Anti-cancer therapies have been limited by emergence of mutations and other adaptations. In bacteria, antibiotics activate the SOS response, which mobilizes error‐prone factors that allow for continuous replication at the cost of mutagenesis. We investigated whether treatment of lung cancer with EGFR inhibitors (EGFRi) similarly engages hypermutators. In cycling drug-tolerant persister (DTP) cells and in EGFRi-treated patients presenting residual disease we observed upregulation of GAS6, while ablation of GAS6’s receptor, AXL, eradicated resistance. Reciprocally, AXL overexpression enhanced DTP survival and accelerated the emergence of T790M, an EGFR mutation typical to resistant cells. Mechanistically, AXL induces low-fidelity DNA polymerases and activates their organizer, RAD18, by promoting neddylation. Metabolomics uncovered another hypermutator, AXL-driven activation of MYC and increased purine synthesis that is unbalanced by pyrimidines.

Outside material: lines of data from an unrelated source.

(* ===== verification/BTreeSearch.v ===== *)
(** * Searching, creating and destroying B-trees

    A search finds a key exactly where the tree holds it, a tree created from
    an array holds its keys in order, and destruction frees every node. *)

From Stdlib Require Import Sorting.Sorted.
From S2P Require Import Prelude BTree BTreeNode BTreeShape BTreeInsert.
Import BTree.

(** ** Search *)

(** The test whether the key stands at the position found by [scan_up]. *)
Lemma found_spec m p l1 l2 cs key Q :
  node_at m p (l1 ++ l2) cs ->
  (forall l2', l2 = key :: l2' -> Q true m) -> (head l2 <> Some key -> Q false m) ->
  let i := Z.of_nat (length l1) in
  runs (if i <? Z.of_nat (length (l1 ++ l2)) then k ← get_key (Some p) i; mret (k =? key)
        else mret false) m Q.
Proof.
  intros Hp Hyes Hno i. subst i. rewrite length_app. destruct l2 as [|k l2].
  - destruct (Z.ltb_spec (Z.of_nat (length l1)) (Z.of_nat (length l1 + length (A:=Z) []))) as [H|H].
    { cbn in H. lia. }
    apply runs_ret, Hno. done.
  - destruct (Z.ltb_spec (Z.of_nat (length l1)) (Z.of_nat (length l1 + length (k :: l2)))) as [H|H];
      [|cbn in H; lia].
    apply runs_bind. eapply at_key; [exact Hp|by apply list_lookup_middle|]. apply runs_ret.
    destruct (Z.eqb_spec k key) as [->|Hk]; [by apply (Hyes l2)|]. apply Hno. by intros [= ->].
Qed.

(** In a sorted node a key that is not at its position is not there. *)
Lemma before_absent key l1 l2 :
  before key l1 l2 -> head l2 <> Some key ->
  (forall x, last l1 = Some x -> x <= key - 1) /\ (forall x, head l2 = Some x -> key + 1 <= x).
Proof.
  intros [H1 H2] Hne. split.
  - intros x Hx. rewrite Forall_forall in H1.
    assert (x ∈ l1) as Hin by (apply last_Some in Hx as [l ->]; set_solver). specialize (H1 x Hin). lia.
  - intros x Hx. specialize (H2 x Hx). assert (x <> key) by congruence. lia.
Qed.

Lemma leaf_absent key l1 l2 :
  before key l1 l2 -> head l2 <> Some key -> sorted (l1 ++ l2) -> key ∉ l1 ++ l2.
Proof.
  intros [H1 H2] Hne (_ & Hs & _)%sorted_app [Hk|Hk]%elem_of_app.
  - rewrite Forall_forall in H1. specialize (H1 key Hk). lia.
  - destruct l2 as [|x l2]; [by apply elem_of_nil in Hk|]. specialize (H2 x eq_refl).
    apply elem_of_cons in Hk as [->|Hk]; [done|].
    inversion_clear Hs as [|? ? _ Ha]. rewrite Forall_forall in Ha. specialize (Ha key Hk).
    apply Hne. cbn. f_equal. lia.
Qed.

Lemma around_absent ks1 ks2 ts1 ts2 key e :
  length ts1 = length ks1 -> length ts2 = length ks2 -> before key ks1 ks2 -> head ks2 <> Some key ->
  sorted (lefts ks1 ts1 ++ e ++ rights ks2 ts2) ->
  key ∈ lefts ks1 ts1 ++ e ++ rights ks2 ts2 -> key ∈ e.
Proof.
  intros H1 H2 Hb Hne Hs. destruct (before_absent _ _ _ Hb Hne) as [F1 F2].
  rewrite !elem_of_app. intros [Hk|[Hk|Hk]]; [|done|].
  - pose proof (lefts_le ks1 ts1 _ (key - 1) H1 Hs F1 key Hk). lia.
  - rewrite app_assoc in Hs. pose proof (rights_ge ks2 ts2 _ (key + 1) H2 Hs F2 key Hk). lia.
Qed.

Lemma key_of_node h m p ks1 k ks2 ts : bt h m (Tree p (ks1 ++ k :: ks2) ts) -> k ∈ keys (Tree p (ks1 ++ k :: ks2) ts).
Proof.
  intros (_ & _ & Hts)%bt_unfold. destruct h as [|h].
  - subst ts. cbn. set_solver.
  - destruct Hts as [Hl _]. destruct (child_of ks1 (k :: ks2) ts Hl) as (ts1 & c & ts2 & -> & H1 & H2).
    rewrite keys_at by done. destruct ts2 as [|c' ts2]; [discriminate|]. rewrite rights_cons. set_solver.
Qed.

(** [located m L key node pos]: the node, one of [L], has the key at [pos]. *)
Definition located (m : Mem) (L : list nat) (key : Z) (node : ptr) (pos : Z) : Prop :=
  exists p i ks cs, node = Some p /\ pos = Z.of_nat i /\ p ∈ L /\ node_at m p ks cs /\ ks !! i = Some key.

Lemma located_at h m p l1 key l2 ts :
  bt h m (Tree p (l1 ++ key :: l2) ts) ->
  located m (locs (Tree p (l1 ++ key :: l2) ts)) key (Some p) (Z.of_nat (length l1)).
Proof.
  intros (Hp & _)%bt_unfold. exists p, (length l1), (l1 ++ key :: l2), (root <$> ts).
  split_and!; [done..|left|done|by apply list_lookup_middle].
Qed.

(** What a search in the tree [t] of memory [m] returns. *)
Definition search_result (m : Mem) (L : list nat) (l : list Z) (key pos : Z) (r : ptr * Z) : Prop :=
  located m L key r.1 r.2 /\ key ∈ l \/ r = (None, pos) /\ (sorted l -> key ∉ l).

Lemma inner_node ts1 c ts2 :
  match root <$> ts1 ++ c :: ts2 with [] => true | _ => false end = false.
Proof. by destruct ts1. Qed.

Lemma recursive_search_ok h : forall fuel m t key pos,
  (h < fuel)%nat -> bt h m t ->
  runs (BTree_recursive_search fuel (Some (root t)) key pos) m (fun r m' =>
    m' = m /\ search_result m (locs t) (keys t) key pos r).
Proof.
  induction h as [|h IH]; intros [|fuel] m [p ks ts] key pos Hf HT; try lia;
    cbn [BTree_recursive_search root]; pose proof HT as (Hp & Hk & Hts)%bt_unfold;
    (apply runs_bind; eapply at_keynum; [exact Hp|]); rewrite Nat2Z.id;
    apply runs_bind; apply (scan_up_spec m p [] ks (root <$> ts)); try done;
    cbn [app]; intros l1 l2 -> Hb; apply runs_bind.
  1-2: eapply found_spec; [exact Hp|intros l2' ->; apply runs_ret|intros Hne].
  1,3: split; [done|left]; split; [by eapply located_at|by eapply key_of_node].
  - subst ts. apply runs_bind. eapply at_isLeaf; [exact Hp|]. apply runs_ret.
    split; [done|right]. split; [done|]. by apply leaf_absent.
  - destruct Hts as [Hl Hts]. destruct (child_of l1 l2 ts Hl) as (ts1 & c & ts2 & -> & H1 & H2).
    apply runs_bind. eapply at_isLeaf; [exact Hp|]. rewrite inner_node.
    apply runs_bind. eapply at_child; [exact Hp|rewrite <- H1; apply lookup_child|].
    pose proof (child_bt _ _ _ _ _ _ _ HT) as Hc. destruct c as [q cks cts].
    pose proof Hc as (Hq & _)%bt_unfold. apply runs_bind. eapply at_disk; [exact Hq|].
    eapply runs_mono; [apply (IH fuel m _ key pos ltac:(lia) Hc)|].
    intros r m' (-> & [[Hloc Hin]|[-> Hno]]); (split; [done|]); unfold search_result;
      rewrite keys_at by done.
    + left. split; [|set_solver]. destruct Hloc as (x & i & xs & cs & Hx). exists x, i, xs, cs.
      destruct Hx as (? & ? & Hx & ? & ?). split_and!; try done. rewrite locs_Tree.
      rewrite all_locs_app, all_locs_cons, !elem_of_app. tauto.
    + right. split; [done|]. intros Hs Hin. apply around_absent in Hin; try done.
      apply Hno; [|done]. by apply sorted_app in Hs as (_ & (Hs & _ & _)%sorted_app & _).
Qed.

Lemma search_ok m tree L l key pos fuel :
  tree_in m tree L l -> (length l + 1 < 2 ^ fuel)%nat ->
  runs (BTree_search fuel tree key pos) m (fun r m' =>
    m' = m /\ search_result m L l key (if nonnull tree then -1 else pos) r).
Proof.
  intros [|h t Ht Hnd] Hf; unfold BTree_search; cbn [nonnull negb].
  - apply runs_ret. split; [done|]. right. split; [done|]. intros _. apply not_elem_of_nil.
  - apply (recursive_search_ok h); [|done]. pose proof (height_fuel _ _ _ _ Ht Hf). lia.
Qed.

(** ** Creation *)

Lemma create_ok fuel data : forall m tree L l,
  tree_in m tree L l -> sorted l -> NoDup l ->
  (length l + length data <= room m + length L)%nat -> (length l + length data < 2 ^ fuel)%nat ->
  runs (BTree_create fuel tree data) m (fun tree' m' => exists L' l',
    tree_in m' tree' L' l' /\ moves m L m' L' /\ sorted l' /\ NoDup l' /\
    forall x, x ∈ l' <-> x ∈ l \/ x ∈ data).
Proof.
  induction data as [|x data IH]; intros m tree L l HT Hs Hnd Hroom Hf; cbn [BTree_create length] in *.
  - apply runs_ret. exists L, l. split_and!; try done. intros x. rewrite elem_of_nil. tauto.
  - apply runs_bind. eapply runs_mono; [apply (search_ok m tree L l); [done|lia]|].
    intros r m' [-> Hr].
    assert ((if nonnull tree then -1 else -1) = -1) as E by (by destruct (nonnull tree)).
    rewrite E in Hr. clear E. destruct r as [node pos].
    destruct Hr as [[(p & i & ks & cs & _ & Hpos & _) Hin]|[[= -> ->] Hno]]; apply runs_bind.
    + cbn in Hpos. subst pos. destruct (Z.eqb_spec (Z.of_nat i) (-1)); [lia|].
      apply runs_ret. eapply runs_mono; [apply (IH m tree L l); [done..|lia|lia]|].
      intros tree' m' (L' & l' & HT' & Hmv & Hs' & Hnd' & Hx). exists L', l'.
      split_and!; try done. intros y. rewrite Hx, elem_of_cons. split; [tauto|].
      intros [?|[->|?]]; tauto.
    + eapply runs_mono; [apply (tree_insert_ok m tree L l x fuel HT); lia|].
      intros tree1 m1 (L1 & l1 & HT1 & Hmv1 & Hins). pose proof (ins_perm _ _ _ Hins) as HP.
      pose proof (mv_room _ _ _ _ Hmv1) as Hr1. pose proof (Permutation_length HP) as Hl1.
      cbn in Hl1. eapply runs_mono; [apply (IH m1 tree1 L1 l1 HT1)|].
      * by apply (ins_sorted _ _ _ Hins).
      * rewrite HP. constructor; auto.
      * lia.
      * lia.
      * intros tree' m' (L' & l' & HT' & Hmv & Hs' & Hnd' & Hx). exists L', l'.
        split_and!; try done; [by eapply moves_trans|]. intros y. rewrite Hx, HP, !elem_of_cons. tauto.
Qed.

(** ** Destruction *)

Lemma moves_put m p n L : p ∈ L -> moves m L (put p n m) L.
Proof.
  intros Hp. split; try done. intros q Hq _. cbn. apply lookup_insert_ne. by intros ->.
Qed.

Lemma moves_free m p n :
  cells m !! p = Some n -> moves m [p] (mkMem (delete p (cells m)) (S (room m))) [].
Proof.
  intros Hp. split; cbn; [| | |lia].
  - intros q Hq _. apply lookup_delete_ne. intros ->. by apply Hq; left.
  - intros q ->%list_elem_of_singleton _. apply lookup_delete_eq.
  - intros q ?%elem_of_nil. done.
Qed.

Aligning anti-AXL combination treatments with the transition from DTPs to resistant cells cured patient-derived xenografts. Hence, similar to bacteria, tumors tolerate therapy by engaging pharmacologically targetable endogenous mutators. AXL knock out PC9 cells were generatred. Single cells were sorted to a plate. From two cells, B11 and D11 cell culure were grown. Biological groups: control (3 replicates) and KO: B11 and D8 (2 replicates for each).